### Work to be completed
Reproduce precisely the lines of the listing below, starting with the line that contains "Definition CORSMiddleware (env" and stopping after the line that contains "(** The new channel is [fresh]. *)"; include nothing else.

# # # #

(* ===== verification/Server.v ===== *)
(** * Server: origins, events and the start of the process

    [api/origin.go] and the CORS part of [api/middleware.go], the bus of
    [api/sse.go] that passes the events of the file system on to its clients,
    and the choice of [cmd/server/main.go] between mounting and formatting.
    Requests, routes and the log are in [Routes]. *)

From S2P Require Export Inspect.

(** ** Origins *)

(** What the code uses of [net/url] and [strings] on host names: the host of a
    URL ([None] when it does not parse), lower case, and equality up to case. *)
Class Hosts : Type := {
  urlHost : list byte -> option (list byte);
  toLower : list byte -> list byte;
  equalFold : list byte -> list byte -> bool;
}.

Definition defaultOrigins : list (list byte) :=
  str <$> [ "http://localhost:5173"; "http://127.0.0.1:5173"; "http://localhost:4173"; "http://127.0.0.1:4173";
            "http://localhost:8080"; "http://127.0.0.1:8080" ]%string.

(** [strings.Split(s, ",")] *)
Fixpoint splitComma (s : list byte) : list (list byte) :=
  match s with
  | [] => [[]]
  | c :: s =>
      match splitComma s with
      | part :: parts => if bool_decide (c = x2c) then [] :: part :: parts else (c :: part) :: parts
      | [] => []
      end
  end.

(** [env] is the value of [FS_ENGINE_ALLOWED_ORIGINS], empty when unset. *)
Definition configuredOrigins (env : list byte) : list (list byte) :=
  let env := trimSpace env in
  if bool_decide (env = []) then defaultOrigins
  else filter (fun p => p <> []) (trimSpace <$> splitComma env).

Section origins.
Context {H : Hosts}.

Definition allowedOrigin (env origin requestHost : list byte) : bool :=
  if bool_decide (origin = []) then true
  else
    match urlHost origin with
    | None => false
    | Some host =>
        bool_decide (toLower host = toLower requestHost) || existsb (equalFold origin) (configuredOrigins env)
    end.

(** What [CORSMiddleware] does with a request: the origin it puts in
    [Access-Control-Allow-Origin], and the status it answers with itself. *)
Definition CORSMiddleware (env origin requestHost method : list byte) : option (list byte) * option Z :=
  let allowed := allowedOrigin env origin requestHost in
  (if allowed && negb (bool_decide (origin = [])) then Some origin else None,
   if bool_decide (method = str "OPTIONS") then
     if negb (bool_decide (origin = [])) && negb allowed then Some StatusForbidden else Some 204
   else None).

(** Another site is told it may read a response only when it is the host that
    was asked, or configured. *)
Lemma CORS_safe env origin requestHost method o :
  (CORSMiddleware env origin requestHost method).1 = Some o ->
  o = origin /\ exists host, urlHost origin = Some host /\
    (toLower host = toLower requestHost \/ exists c, c ∈ configuredOrigins env /\ equalFold origin c = true).
Proof.
  rewrite /CORSMiddleware /=. destruct (allowedOrigin _ _ _) eqn:E; [|done]. case_bool_decide as Ho; [done|].
  intros [= <-]. split; [done|]. revert E. rewrite /allowedOrigin bool_decide_false //.
  destruct (urlHost origin) as [host|]; [|done]. intros [Hh|Hc]%orb_true_iff; exists host; (split; [done|]).
  - left. by apply bool_decide_eq_true in Hh.
  - right. apply existsb_exists in Hc as (c & Hin & Hc). exists c. by rewrite list_elem_of_In.
Qed.

End origins.

(** ** The bus of events *)

(** A channel of [SSEEvent]s: what is in it, and whether it is closed. *)
Record Channel : Type := mkChannel { ch_queue : list Event; ch_closed : bool }.

Record SSEBus : Type := mkBus {
  clients : gset nat;
  channels : gmap nat Channel;
}.

(** [make(chan SSEEvent, 32)] *)
Definition clientCapacity : nat := 32.

Definition NewSSEBus : SSEBus := mkBus ∅ ∅.

Definition send (e : Event) (c : Channel) : Channel := mkChannel (trySend clientCapacity e (ch_queue c)) (ch_closed c).

(** The channels are independent, so that the order of the loop does not
    matter. *)
Definition broadcast (e : Event) (b : SSEBus) : SSEBus :=
  mkBus (clients b) (map_imap (fun ch c => Some (if decide (ch ∈ clients b) then send e c else c)) (channels b)).

(** The new channel is [fresh]. *)
Definition Subscribe (b : SSEBus) : nat * SSEBus :=
  let ch := fresh (dom (channels b)) in
  (ch, mkBus ({[ch]} ∪ clients b) (<[ch := mkChannel [] false]> (channels b))).

(** Closing a closed channel panics. *)
Definition Unsubscribe (ch : nat) (b : SSEBus) : option SSEBus :=
  match channels b !! ch with
  | Some (mkChannel q false) => Some (mkBus (clients b ∖ {[ch]}) (<[ch := mkChannel q true]> (channels b)))
  | _ => None
  end.

(** A client takes the oldest event. *)
Definition receive (ch : nat) (b : SSEBus) : option (Event * SSEBus) :=
  match channels b !! ch with
  | Some (mkChannel (e :: q) closed) => Some (e, mkBus (clients b) (<[ch := mkChannel q closed]> (channels b)))
  | _ => None
  end.

(** The states the bus can reach by broadcasts, clients that come and go, and
    clients that read, in any order; with the events broadcast to each client
    since it came and those it has read. *)
Inductive reaches : SSEBus -> (nat -> list Event) -> (nat -> list Event) -> Prop :=
  | reaches_new : reaches NewSSEBus (fun _ => []) (fun _ => [])
  | reaches_broadcast b sent got e :
      reaches b sent got ->
      reaches (broadcast e b) (fun ch => if decide (ch ∈ clients b) then sent ch ++ [e] else sent ch) got
  | reaches_subscribe b sent got :
      reaches b sent got -> reaches (Subscribe b).2 sent got
  | reaches_unsubscribe b sent got ch b' :
      reaches b sent got -> Unsubscribe ch b = Some b' -> reaches b' sent got
  | reaches_receive b sent got ch e b' :
      reaches b sent got -> receive ch b = Some (e, b') ->
      reaches b' sent (fun x => if decide (x = ch) then got x ++ [e] else got x).

(** What holds of every channel, and of the numbers that are none yet. *)
Record channel_ok (b : SSEBus) (sent got : nat -> list Event) (ch : nat) (c : Channel) : Prop := {
  ck_open : ch ∈ clients b -> ch_closed c = false;
  ck_room : (length (ch_queue c) <= clientCapacity)%nat;
  ck_order : sublist (got ch ++ ch_queue c) (sent ch);
  ck_all : (length (sent ch) <= clientCapacity)%nat -> got ch ++ ch_queue c = sent ch;
}.
Record bus_ok (b : SSEBus) (sent got : nat -> list Event) : Prop := {
  bk_channels : forall ch c, channels b !! ch = Some c -> channel_ok b sent got ch c;
  bk_clients : forall ch, ch ∈ clients b -> is_Some (channels b !! ch);
  bk_none : forall ch, channels b !! ch = None -> sent ch = [] /\ got ch = [];
}.

Lemma trySend_cases {A} n (x : A) q :
  (length q < n)%nat /\ trySend n x q = q ++ [x] \/ (n <= length q)%nat /\ trySend n x q = q.
Proof. rewrite /trySend. destruct (Nat.ltb_spec (length q) n); tauto. Qed.

Lemma send_ok b sent got e ch c :
  ch ∈ clients b -> channel_ok b sent got ch c ->
  channel_ok (broadcast e b) (fun x => if decide (x ∈ clients b) then sent x ++ [e] else sent x) got ch (send e c).
Proof.
  intros Hin [Ho Hr Hs Ha]. destruct (trySend_cases clientCapacity e (ch_queue c)) as [[Hl E]|[Hl E]];
    split; rewrite /= ?E ?(decide_True _ _ Hin).
  - done.
  - rewrite length_app /=. lia.
  - rewrite app_assoc. by apply sublist_app.
  - rewrite length_app /= => Hn. rewrite app_assoc Ha //. lia.
  - done.
  - done.
  - by apply sublist_inserts_r.
  - rewrite length_app /= => Hn. apply sublist_length in Hs. rewrite length_app in Hs. lia.
Qed.

Lemma bus_invariant b sent got : reaches b sent got -> bus_ok b sent got.
Proof.
  induction 1 as [|b sent got e _ [IHc IHi IHn]|b sent got _ [IHc IHi IHn]|b sent got ch b' _ [IHc IHi IHn] HU
    |b sent got ch e b' _ [IHc IHi IHn] HR].
  - split; [done|intros ch; cbn; set_solver|done].
  - split.
    + intros ch c. cbn. rewrite map_lookup_imap. destruct (channels b !! ch) as [c0|] eqn:E; [|done].
      intros [= <-]. specialize (IHc ch c0 E). case_decide as Hin; [by apply send_ok|].
      destruct IHc as [Ho Hr Hs Ha]. by split; rewrite /= ?(decide_False _ _ Hin).
    + intros ch Hch. cbn. rewrite map_lookup_imap. destruct (IHi ch Hch) as [c ->]. by eexists.
    + intros ch. cbn. rewrite map_lookup_imap. destruct (channels b !! ch) as [c0|] eqn:E; [done|].
      intros _. destruct (IHn ch E) as [E1 E2]. rewrite decide_False //. intros Hin. destruct (IHi ch Hin). congruence.
  - set (ch := fresh (dom (channels b))). assert (channels b !! ch = None) as Hn.
    { apply not_elem_of_dom. apply is_fresh. }
    destruct (IHn ch Hn) as [E1 E2]. split.
    + intros x c. cbn. rewrite lookup_insert_Some. intros [[<- <-]|[Hne Hx]].
      * split; rewrite /= ?E1 ?E2; [done|lia|done|done].
      * destruct (IHc x c Hx) as [Ho Hr Hs Ha]. split; [|done..]. cbn. intros Hin. apply Ho. set_solver.
    + intros x. cbn. destruct (decide (x = ch)) as [->|Hne]; [by rewrite lookup_insert_eq; eexists|].
      rewrite lookup_insert_ne; [exact (not_eq_sym Hne)|]. intros Hin. apply IHi. set_solver.
    + intros x. cbn. rewrite lookup_insert_None. intros [Hx _]. by apply IHn.
  - revert HU. rewrite /Unsubscribe. destruct (channels b !! ch) as [[q []]|] eqn:E; [done| |done]. intros [= <-]. split.
    + intros x c. cbn. rewrite lookup_insert_Some. intros [[<- <-]|[Hne Hx]].
      * destruct (IHc ch _ E) as [Ho Hr Hs Ha]. split; [|done..]. cbn. set_solver.
      * destruct (IHc x c Hx) as [Ho Hr Hs Ha]. split; [|done..]. cbn. intros Hin. apply Ho. set_solver.
    + intros x. cbn. intros [Hin Hne]%elem_of_difference. rewrite lookup_insert_ne; [set_solver|by apply IHi].
    + intros x. cbn. rewrite lookup_insert_None. intros [Hx _]. by apply IHn.
  - revert HR. rewrite /receive. destruct (channels b !! ch) as [[[|e0 q] cl]|] eqn:E; [done| |done].
    intros [= -> <-]. split.
    + intros x c. cbn. rewrite lookup_insert_Some. intros [[<- <-]|[Hne Hx]].
      * destruct (IHc ch _ E) as [Ho Hr Hs Ha]. cbn in *. split; cbn; [done|lia|..];
          rewrite decide_True // -app_assoc; done.
      * destruct (IHc x c Hx) as [Ho Hr Hs Ha]. by split; cbn; rewrite ?(decide_False _ _ (not_eq_sym Hne)).
    + intros x. cbn. destruct (decide (x = ch)) as [->|Hne]; [by rewrite lookup_insert_eq; eexists|].
      rewrite lookup_insert_ne; [exact (not_eq_sym Hne)|]. apply IHi.
    + intros x. cbn. rewrite lookup_insert_None. intros [Hx Hne]. rewrite decide_False; [congruence|]. by apply IHn.
Qed.

(** C40: the events of a client.  In every reachable state, whatever the order
    of broadcasts, arrivals, departures and reads: no client is registered with
    a closed channel, so that no broadcast panics; at most 32 events wait in a
    channel; and what a client has read and can read is, in order and without
    repetition, a part of what was broadcast while it was registered - all of
    it as long as that is at most 32 events. *)
Theorem bus_delivers b sent got ch c :
  reaches b sent got -> channels b !! ch = Some c ->
  (ch ∈ clients b -> ch_closed c = false) /\ (length (ch_queue c) <= clientCapacity)%nat /\
  sublist (got ch ++ ch_queue c) (sent ch) /\
  ((length (sent ch) <= clientCapacity)%nat -> got ch ++ ch_queue c = sent ch).
Proof. intros [Hc _ _]%bus_invariant E. by destruct (Hc ch c E). Qed.

Lemma bus_delivers_witness :
  exists b sent got c, reaches b sent got /\ channels b !! 0%nat = Some c /\ sublist (got 0%nat ++ ch_queue c) (sent 0%nat) /\
    length (sent 0%nat) = 1%nat.
Proof.
  set (e := mkEvent EventMount EventSourceFS [] [] None).
  set (b1 := (Subscribe NewSSEBus).2).
  assert (reaches b1 (fun _ => []) (fun _ => [])) as H1 by (apply reaches_subscribe, reaches_new).
  pose proof (reaches_broadcast _ _ _ e H1) as H2. eexists _, _, _, (mkChannel [e] false).
  split; [exact H2|]. split; [reflexivity|]. split; [|reflexivity].
  exact (proj1 (proj2 (proj2 (bus_delivers _ _ _ 0%nat (mkChannel [e] false) H2 eq_refl)))).
Defined.

(** ** The start of the process *)

(** A device that does not mount is formatted, whatever the error. *)
Definition openFilesystem {O : MapOrder} (format : bool) (now now' now'' : Z) (rnd : list byte) : M BlockDevice Filesystem :=
  if format then NewFormat now now' now'' rnd
  else onErr (Mount now) (fun _ => NewFormat now now' now'' rnd).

# # # #

### Solution to the problem
Definition CORSMiddleware (env origin requestHost method : list byte) : option (list byte) * option Z :=
  let allowed := allowedOrigin env origin requestHost in
  (if allowed && negb (bool_decide (origin = [])) then Some origin else None,
   if bool_decide (method = str "OPTIONS") then
     if negb (bool_decide (origin = [])) && negb allowed then Some StatusForbidden else Some 204
   else None).

(** Another site is told it may read a response only when it is the host that
    was asked, or configured. *)
Lemma CORS_safe env origin requestHost method o :
  (CORSMiddleware env origin requestHost method).1 = Some o ->
  o = origin /\ exists host, urlHost origin = Some host /\
    (toLower host = toLower requestHost \/ exists c, c ∈ configuredOrigins env /\ equalFold origin c = true).
Proof.
  rewrite /CORSMiddleware /=. destruct (allowedOrigin _ _ _) eqn:E; [|done]. case_bool_decide as Ho; [done|].
  intros [= <-]. split; [done|]. revert E. rewrite /allowedOrigin bool_decide_false //.
  destruct (urlHost origin) as [host|]; [|done]. intros [Hh|Hc]%orb_true_iff; exists host; (split; [done|]).
  - left. by apply bool_decide_eq_true in Hh.
  - right. apply existsb_exists in Hc as (c & Hin & Hc). exists c. by rewrite list_elem_of_In.
Qed.

End origins.

(** ** The bus of events *)

(** A channel of [SSEEvent]s: what is in it, and whether it is closed. *)
Record Channel : Type := mkChannel { ch_queue : list Event; ch_closed : bool }.

Record SSEBus : Type := mkBus {
  clients : gset nat;
  channels : gmap nat Channel;
}.

(** [make(chan SSEEvent, 32)] *)
Definition clientCapacity : nat := 32.

Definition NewSSEBus : SSEBus := mkBus ∅ ∅.

Definition send (e : Event) (c : Channel) : Channel := mkChannel (trySend clientCapacity e (ch_queue c)) (ch_closed c).

(** The channels are independent, so that the order of the loop does not
    matter. *)
Definition broadcast (e : Event) (b : SSEBus) : SSEBus :=
  mkBus (clients b) (map_imap (fun ch c => Some (if decide (ch ∈ clients b) then send e c else c)) (channels b)).

(** The new channel is [fresh]. *)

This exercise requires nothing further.